* **Entries taken from a collection**:
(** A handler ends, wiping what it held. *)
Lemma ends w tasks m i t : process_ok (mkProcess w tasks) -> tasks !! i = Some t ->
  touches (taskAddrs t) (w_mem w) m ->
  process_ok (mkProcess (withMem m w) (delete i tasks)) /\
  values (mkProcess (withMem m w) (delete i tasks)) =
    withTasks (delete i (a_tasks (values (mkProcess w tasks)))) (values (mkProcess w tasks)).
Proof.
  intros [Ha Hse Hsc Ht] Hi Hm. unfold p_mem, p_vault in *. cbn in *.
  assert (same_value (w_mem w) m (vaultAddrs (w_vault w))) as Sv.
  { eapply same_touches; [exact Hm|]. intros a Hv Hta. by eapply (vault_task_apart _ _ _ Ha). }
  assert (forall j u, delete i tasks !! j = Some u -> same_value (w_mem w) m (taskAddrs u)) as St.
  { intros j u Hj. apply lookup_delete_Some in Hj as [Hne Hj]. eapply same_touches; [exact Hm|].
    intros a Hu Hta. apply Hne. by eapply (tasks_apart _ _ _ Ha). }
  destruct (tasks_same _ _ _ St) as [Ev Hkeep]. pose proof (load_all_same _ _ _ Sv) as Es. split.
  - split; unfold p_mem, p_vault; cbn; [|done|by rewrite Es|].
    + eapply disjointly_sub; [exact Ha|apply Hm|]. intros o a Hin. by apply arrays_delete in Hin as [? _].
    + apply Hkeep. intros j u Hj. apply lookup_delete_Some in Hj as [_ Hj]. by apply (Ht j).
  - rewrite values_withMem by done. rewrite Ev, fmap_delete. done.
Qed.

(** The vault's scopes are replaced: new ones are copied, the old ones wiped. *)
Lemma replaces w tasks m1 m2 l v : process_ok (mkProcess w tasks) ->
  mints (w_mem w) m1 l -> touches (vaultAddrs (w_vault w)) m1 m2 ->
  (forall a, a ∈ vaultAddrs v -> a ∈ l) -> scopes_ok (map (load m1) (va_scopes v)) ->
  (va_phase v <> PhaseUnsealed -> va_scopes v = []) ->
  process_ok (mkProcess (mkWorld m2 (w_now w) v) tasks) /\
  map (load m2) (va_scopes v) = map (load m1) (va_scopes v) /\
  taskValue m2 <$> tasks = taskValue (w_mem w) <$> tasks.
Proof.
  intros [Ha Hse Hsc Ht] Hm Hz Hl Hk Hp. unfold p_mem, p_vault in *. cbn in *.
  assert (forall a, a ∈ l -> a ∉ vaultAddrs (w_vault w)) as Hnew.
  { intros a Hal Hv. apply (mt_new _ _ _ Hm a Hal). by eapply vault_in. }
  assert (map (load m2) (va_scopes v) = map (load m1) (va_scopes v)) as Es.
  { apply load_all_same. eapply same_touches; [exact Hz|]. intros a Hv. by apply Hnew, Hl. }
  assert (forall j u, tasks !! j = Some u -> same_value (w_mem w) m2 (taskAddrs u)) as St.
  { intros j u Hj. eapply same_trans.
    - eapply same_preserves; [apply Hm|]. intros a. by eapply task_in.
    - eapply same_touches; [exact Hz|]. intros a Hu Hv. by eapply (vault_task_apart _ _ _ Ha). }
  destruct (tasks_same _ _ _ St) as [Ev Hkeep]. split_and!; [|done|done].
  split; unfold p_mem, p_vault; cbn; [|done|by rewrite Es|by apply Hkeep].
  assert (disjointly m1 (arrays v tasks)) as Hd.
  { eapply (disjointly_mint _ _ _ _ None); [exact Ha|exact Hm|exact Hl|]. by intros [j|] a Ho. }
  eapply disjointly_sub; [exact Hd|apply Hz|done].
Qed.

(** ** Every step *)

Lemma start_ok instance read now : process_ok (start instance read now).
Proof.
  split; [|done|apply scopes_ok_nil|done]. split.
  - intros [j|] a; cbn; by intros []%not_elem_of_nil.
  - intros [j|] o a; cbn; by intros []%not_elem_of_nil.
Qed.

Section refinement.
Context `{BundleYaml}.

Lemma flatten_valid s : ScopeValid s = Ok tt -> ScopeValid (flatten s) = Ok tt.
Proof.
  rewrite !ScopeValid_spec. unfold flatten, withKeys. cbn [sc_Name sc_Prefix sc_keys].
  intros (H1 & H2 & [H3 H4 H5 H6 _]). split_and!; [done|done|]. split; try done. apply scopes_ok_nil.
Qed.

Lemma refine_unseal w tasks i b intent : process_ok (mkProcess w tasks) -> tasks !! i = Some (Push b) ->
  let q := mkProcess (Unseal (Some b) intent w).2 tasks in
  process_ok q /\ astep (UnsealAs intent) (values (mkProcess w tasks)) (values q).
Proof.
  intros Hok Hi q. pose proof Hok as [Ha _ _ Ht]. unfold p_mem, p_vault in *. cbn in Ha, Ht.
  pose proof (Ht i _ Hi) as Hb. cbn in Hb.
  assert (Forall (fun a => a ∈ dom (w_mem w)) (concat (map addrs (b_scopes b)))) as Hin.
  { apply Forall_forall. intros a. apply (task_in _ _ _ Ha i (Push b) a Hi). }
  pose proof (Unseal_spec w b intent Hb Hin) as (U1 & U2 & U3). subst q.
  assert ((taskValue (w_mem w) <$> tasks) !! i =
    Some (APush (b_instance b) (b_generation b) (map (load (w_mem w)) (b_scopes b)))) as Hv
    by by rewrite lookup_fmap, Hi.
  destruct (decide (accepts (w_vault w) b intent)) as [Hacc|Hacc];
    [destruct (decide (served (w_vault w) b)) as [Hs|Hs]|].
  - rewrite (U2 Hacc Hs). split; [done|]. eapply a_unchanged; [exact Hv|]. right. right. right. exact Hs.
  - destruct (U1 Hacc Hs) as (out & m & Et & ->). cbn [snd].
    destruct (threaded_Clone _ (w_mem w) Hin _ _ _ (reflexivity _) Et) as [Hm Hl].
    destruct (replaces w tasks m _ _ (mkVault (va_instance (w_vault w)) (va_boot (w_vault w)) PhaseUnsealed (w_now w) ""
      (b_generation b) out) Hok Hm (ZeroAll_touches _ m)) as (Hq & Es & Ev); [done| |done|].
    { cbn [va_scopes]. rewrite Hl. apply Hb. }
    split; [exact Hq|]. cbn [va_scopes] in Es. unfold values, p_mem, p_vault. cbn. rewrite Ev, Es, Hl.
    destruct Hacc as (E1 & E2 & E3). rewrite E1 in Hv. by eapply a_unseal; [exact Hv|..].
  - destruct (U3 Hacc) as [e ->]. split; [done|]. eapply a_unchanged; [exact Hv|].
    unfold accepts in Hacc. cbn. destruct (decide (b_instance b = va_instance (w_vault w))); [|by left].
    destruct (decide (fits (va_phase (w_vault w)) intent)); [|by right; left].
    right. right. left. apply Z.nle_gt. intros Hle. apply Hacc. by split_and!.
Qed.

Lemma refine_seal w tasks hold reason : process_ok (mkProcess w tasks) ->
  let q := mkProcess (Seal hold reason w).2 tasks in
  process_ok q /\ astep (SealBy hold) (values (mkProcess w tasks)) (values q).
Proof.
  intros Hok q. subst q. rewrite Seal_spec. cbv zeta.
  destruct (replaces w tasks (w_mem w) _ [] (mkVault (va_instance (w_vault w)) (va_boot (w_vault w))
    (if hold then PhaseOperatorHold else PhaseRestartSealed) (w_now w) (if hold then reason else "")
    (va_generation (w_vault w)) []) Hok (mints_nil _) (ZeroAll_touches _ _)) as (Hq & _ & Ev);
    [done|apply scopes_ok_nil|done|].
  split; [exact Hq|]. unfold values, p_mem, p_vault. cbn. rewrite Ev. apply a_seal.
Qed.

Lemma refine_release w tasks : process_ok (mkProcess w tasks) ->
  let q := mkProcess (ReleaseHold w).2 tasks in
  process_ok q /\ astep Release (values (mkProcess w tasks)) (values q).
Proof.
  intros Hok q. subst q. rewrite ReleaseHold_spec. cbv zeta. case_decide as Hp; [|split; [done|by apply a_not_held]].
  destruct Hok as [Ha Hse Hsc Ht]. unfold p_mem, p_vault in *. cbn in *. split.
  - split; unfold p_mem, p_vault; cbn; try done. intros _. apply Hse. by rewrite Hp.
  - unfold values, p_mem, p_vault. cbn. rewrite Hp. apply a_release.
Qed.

* * *

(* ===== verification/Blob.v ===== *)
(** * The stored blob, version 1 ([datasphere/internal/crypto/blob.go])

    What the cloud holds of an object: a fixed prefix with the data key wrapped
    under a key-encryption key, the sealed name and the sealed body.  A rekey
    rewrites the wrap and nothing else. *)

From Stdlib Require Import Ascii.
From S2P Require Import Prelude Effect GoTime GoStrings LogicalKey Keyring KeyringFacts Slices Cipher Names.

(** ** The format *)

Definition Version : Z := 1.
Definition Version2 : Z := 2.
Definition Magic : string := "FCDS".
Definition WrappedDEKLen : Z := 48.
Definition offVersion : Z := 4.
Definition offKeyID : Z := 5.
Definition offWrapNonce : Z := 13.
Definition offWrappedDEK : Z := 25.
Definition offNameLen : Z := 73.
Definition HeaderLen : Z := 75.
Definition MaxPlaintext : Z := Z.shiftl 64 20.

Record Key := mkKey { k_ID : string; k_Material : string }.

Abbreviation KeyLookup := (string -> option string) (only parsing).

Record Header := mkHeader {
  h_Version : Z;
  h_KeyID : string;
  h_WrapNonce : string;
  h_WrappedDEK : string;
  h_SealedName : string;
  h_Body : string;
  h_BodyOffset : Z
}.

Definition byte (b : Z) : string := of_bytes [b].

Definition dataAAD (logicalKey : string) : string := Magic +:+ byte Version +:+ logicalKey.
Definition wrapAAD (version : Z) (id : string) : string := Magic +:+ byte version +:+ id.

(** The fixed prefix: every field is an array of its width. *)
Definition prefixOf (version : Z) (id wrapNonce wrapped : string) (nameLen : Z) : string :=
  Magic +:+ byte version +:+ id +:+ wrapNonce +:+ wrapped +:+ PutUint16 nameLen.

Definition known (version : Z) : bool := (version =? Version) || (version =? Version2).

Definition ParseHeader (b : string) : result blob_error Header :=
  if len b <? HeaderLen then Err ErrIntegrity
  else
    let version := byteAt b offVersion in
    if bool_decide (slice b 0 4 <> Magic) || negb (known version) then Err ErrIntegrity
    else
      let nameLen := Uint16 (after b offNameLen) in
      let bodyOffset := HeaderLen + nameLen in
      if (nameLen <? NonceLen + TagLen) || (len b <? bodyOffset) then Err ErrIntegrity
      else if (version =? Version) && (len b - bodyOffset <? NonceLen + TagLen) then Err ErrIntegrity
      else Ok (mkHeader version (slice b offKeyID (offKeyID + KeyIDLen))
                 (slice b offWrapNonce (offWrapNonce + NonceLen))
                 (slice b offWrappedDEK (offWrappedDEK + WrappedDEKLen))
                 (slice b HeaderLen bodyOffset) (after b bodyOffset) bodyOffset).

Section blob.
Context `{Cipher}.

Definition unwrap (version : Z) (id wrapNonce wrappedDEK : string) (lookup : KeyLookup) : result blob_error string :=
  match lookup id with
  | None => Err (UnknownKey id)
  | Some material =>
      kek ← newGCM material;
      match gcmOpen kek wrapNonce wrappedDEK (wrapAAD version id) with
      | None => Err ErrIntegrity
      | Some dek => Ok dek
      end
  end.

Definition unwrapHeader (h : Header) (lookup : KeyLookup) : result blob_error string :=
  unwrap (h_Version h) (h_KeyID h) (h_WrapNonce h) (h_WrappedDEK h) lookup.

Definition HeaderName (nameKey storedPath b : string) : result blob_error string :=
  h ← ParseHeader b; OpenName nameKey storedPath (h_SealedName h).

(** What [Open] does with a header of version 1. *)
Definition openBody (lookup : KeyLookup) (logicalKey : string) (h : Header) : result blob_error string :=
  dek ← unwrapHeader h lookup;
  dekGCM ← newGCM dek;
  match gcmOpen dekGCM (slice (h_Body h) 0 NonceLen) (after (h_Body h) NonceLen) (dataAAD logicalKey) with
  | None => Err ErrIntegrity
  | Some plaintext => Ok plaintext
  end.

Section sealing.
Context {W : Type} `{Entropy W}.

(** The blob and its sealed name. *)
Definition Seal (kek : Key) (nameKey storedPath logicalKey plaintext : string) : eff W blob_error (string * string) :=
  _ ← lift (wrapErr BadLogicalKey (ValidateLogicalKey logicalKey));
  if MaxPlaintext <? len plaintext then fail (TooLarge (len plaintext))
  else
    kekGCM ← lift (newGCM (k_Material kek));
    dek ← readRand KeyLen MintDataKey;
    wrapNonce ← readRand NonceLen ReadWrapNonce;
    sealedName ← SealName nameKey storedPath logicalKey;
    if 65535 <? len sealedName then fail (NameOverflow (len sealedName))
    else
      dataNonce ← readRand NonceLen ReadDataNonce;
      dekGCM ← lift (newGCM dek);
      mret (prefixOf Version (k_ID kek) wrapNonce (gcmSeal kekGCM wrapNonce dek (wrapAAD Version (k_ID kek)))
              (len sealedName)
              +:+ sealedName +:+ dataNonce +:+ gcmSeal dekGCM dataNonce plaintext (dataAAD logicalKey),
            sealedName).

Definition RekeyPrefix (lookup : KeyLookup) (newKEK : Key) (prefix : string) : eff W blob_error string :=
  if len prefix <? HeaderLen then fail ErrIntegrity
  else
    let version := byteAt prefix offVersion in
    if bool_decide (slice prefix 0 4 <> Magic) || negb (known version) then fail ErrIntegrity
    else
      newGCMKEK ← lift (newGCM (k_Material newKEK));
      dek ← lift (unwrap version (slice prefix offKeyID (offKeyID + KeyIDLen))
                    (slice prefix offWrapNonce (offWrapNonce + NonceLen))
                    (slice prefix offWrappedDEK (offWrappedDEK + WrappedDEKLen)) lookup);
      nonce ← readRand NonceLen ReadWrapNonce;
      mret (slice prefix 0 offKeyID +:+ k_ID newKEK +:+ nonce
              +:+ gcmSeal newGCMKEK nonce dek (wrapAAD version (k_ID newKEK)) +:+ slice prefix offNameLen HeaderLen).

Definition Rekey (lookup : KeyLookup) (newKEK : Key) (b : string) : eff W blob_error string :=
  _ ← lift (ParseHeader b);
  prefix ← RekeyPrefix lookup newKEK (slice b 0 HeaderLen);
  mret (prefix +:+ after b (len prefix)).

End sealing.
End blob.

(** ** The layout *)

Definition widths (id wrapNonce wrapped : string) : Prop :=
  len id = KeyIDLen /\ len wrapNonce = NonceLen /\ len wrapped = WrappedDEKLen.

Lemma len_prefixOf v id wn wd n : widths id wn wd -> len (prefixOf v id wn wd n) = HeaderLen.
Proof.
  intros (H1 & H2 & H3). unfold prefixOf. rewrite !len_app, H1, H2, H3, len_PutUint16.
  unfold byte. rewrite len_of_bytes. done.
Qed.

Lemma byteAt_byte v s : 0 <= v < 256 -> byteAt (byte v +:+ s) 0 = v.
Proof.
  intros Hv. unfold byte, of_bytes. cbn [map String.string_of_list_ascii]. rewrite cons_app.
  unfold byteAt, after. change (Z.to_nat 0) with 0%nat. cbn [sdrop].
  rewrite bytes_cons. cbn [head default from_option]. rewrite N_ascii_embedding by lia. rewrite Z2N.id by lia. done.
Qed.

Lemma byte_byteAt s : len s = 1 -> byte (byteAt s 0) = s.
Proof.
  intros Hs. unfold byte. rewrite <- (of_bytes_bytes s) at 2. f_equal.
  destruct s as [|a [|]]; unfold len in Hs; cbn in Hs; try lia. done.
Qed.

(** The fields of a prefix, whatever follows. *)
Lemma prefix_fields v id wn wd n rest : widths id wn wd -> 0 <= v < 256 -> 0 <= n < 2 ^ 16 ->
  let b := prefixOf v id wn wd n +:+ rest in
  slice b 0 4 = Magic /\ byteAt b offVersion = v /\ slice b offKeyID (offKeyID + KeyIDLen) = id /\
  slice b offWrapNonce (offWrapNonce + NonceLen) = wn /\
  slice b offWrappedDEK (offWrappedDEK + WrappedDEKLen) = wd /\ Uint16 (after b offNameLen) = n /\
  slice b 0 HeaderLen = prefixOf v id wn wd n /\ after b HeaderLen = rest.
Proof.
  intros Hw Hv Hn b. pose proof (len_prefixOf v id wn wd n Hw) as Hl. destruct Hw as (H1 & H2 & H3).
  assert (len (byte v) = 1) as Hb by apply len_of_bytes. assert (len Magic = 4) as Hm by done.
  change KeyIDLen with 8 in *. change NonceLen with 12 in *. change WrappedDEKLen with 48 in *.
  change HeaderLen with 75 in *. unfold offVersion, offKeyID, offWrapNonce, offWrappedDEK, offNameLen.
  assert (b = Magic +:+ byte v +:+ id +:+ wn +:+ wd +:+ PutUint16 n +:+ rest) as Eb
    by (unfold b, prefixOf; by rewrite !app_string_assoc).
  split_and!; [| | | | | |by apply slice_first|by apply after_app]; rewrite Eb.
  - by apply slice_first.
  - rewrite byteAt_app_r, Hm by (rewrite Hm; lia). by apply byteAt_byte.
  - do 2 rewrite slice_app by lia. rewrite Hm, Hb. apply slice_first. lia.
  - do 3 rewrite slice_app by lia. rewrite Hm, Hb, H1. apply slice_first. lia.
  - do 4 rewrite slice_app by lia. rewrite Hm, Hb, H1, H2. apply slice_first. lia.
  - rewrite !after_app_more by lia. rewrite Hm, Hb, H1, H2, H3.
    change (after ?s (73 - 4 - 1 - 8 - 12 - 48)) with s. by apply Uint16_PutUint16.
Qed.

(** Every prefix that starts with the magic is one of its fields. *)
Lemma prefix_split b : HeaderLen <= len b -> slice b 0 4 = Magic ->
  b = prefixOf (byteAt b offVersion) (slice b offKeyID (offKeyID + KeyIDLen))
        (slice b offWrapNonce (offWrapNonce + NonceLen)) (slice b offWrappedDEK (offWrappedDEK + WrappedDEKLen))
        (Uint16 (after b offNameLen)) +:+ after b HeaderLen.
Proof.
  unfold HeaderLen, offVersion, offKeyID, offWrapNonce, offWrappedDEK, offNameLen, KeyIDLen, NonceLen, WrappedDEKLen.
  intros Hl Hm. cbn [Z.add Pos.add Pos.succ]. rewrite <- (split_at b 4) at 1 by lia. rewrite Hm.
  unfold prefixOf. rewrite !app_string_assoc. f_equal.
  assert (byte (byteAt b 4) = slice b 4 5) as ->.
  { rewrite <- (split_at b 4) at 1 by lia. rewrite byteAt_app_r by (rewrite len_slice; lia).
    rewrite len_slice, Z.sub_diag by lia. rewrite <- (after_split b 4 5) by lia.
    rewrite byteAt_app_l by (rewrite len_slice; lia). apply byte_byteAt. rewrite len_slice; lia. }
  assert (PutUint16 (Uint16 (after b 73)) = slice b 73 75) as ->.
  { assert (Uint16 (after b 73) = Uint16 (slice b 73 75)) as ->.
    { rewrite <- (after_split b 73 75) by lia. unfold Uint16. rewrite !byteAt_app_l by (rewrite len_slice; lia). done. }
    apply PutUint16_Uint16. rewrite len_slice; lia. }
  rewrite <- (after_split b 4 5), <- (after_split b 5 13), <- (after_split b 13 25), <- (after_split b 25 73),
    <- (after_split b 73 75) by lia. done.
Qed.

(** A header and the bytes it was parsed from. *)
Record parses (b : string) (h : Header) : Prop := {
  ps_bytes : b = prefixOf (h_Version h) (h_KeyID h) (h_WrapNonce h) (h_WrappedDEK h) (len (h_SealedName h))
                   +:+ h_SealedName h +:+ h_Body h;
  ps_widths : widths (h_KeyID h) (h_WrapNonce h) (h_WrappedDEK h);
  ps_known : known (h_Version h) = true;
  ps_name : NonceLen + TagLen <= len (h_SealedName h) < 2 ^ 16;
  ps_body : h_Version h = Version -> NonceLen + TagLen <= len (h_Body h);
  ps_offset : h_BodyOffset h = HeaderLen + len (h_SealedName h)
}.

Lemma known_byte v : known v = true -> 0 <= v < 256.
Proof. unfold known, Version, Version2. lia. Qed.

---

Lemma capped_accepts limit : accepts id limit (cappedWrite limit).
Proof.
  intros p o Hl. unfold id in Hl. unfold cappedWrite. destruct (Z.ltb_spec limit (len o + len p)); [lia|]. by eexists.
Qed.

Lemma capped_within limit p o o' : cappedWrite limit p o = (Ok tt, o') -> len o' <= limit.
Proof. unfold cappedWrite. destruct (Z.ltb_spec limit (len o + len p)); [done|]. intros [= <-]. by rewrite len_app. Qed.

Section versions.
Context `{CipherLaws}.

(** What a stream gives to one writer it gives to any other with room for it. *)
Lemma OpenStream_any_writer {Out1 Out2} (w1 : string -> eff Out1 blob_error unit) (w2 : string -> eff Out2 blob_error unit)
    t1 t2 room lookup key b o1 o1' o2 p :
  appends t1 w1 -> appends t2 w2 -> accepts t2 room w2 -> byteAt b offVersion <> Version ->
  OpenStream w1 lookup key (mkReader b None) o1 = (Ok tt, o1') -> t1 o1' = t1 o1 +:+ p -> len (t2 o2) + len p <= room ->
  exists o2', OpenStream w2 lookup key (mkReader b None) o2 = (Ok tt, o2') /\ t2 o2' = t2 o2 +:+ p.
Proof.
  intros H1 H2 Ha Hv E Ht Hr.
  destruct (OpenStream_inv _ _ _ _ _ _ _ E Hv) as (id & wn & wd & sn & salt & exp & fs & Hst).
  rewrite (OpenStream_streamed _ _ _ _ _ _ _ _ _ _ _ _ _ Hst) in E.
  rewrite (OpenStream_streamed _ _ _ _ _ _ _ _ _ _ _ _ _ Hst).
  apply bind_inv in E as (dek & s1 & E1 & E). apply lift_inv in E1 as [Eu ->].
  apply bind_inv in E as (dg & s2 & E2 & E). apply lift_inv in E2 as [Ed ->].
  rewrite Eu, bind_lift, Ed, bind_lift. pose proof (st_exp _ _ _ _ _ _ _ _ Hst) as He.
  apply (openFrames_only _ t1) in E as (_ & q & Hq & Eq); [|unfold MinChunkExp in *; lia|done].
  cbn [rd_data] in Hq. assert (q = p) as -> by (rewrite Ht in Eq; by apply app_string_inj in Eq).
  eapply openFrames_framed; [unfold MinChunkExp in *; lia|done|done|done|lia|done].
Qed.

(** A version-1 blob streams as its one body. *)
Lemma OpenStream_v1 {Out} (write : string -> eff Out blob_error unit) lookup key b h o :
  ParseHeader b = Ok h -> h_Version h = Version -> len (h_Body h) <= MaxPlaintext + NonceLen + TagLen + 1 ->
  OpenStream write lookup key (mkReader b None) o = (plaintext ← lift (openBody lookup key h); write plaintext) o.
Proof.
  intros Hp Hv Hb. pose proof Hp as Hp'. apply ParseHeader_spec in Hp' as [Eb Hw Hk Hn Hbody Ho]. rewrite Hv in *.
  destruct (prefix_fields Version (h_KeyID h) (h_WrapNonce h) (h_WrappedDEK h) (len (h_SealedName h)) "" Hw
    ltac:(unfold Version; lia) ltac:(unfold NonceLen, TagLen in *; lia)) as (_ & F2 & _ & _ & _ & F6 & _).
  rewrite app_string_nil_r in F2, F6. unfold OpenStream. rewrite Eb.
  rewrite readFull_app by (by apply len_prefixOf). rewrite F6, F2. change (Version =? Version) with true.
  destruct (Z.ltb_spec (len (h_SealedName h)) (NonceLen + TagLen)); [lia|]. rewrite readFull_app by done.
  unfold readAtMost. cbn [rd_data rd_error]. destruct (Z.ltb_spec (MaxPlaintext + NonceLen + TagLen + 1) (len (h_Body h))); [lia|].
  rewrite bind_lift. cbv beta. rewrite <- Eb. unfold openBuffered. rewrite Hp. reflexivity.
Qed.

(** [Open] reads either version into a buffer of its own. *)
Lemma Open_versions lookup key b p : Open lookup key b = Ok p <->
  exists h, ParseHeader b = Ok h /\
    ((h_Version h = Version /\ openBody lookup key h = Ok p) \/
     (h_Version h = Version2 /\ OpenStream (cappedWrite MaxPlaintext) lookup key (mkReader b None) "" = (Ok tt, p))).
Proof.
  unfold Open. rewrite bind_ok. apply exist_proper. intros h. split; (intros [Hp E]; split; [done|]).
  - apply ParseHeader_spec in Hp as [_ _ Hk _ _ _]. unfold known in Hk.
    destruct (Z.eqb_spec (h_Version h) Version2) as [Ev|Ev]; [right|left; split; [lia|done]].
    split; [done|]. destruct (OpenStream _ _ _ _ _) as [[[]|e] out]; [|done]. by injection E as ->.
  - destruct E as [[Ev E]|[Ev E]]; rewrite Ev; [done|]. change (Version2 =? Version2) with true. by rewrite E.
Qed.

* **Problem description**: Above are the records; print exactly the lines from the line with "destruct (tasks_same _ _ _ St) as [Ev Hkeep]. split_and!;" to the line with "- intros [j|] a;", including both, and nothing else.

* **Your response**:
  destruct (tasks_same _ _ _ St) as [Ev Hkeep]. split_and!; [|done|done].
  split; unfold p_mem, p_vault; cbn; [|done|by rewrite Es|by apply Hkeep].
  assert (disjointly m1 (arrays v tasks)) as Hd.
  { eapply (disjointly_mint _ _ _ _ None); [exact Ha|exact Hm|exact Hl|]. by intros [j|] a Ho. }
  eapply disjointly_sub; [exact Hd|apply Hz|done].
Qed.

(** ** Every step *)

Lemma start_ok instance read now : process_ok (start instance read now).
Proof.
  split; [|done|apply scopes_ok_nil|done]. split.
  - intros [j|] a; cbn; by intros []%not_elem_of_nil.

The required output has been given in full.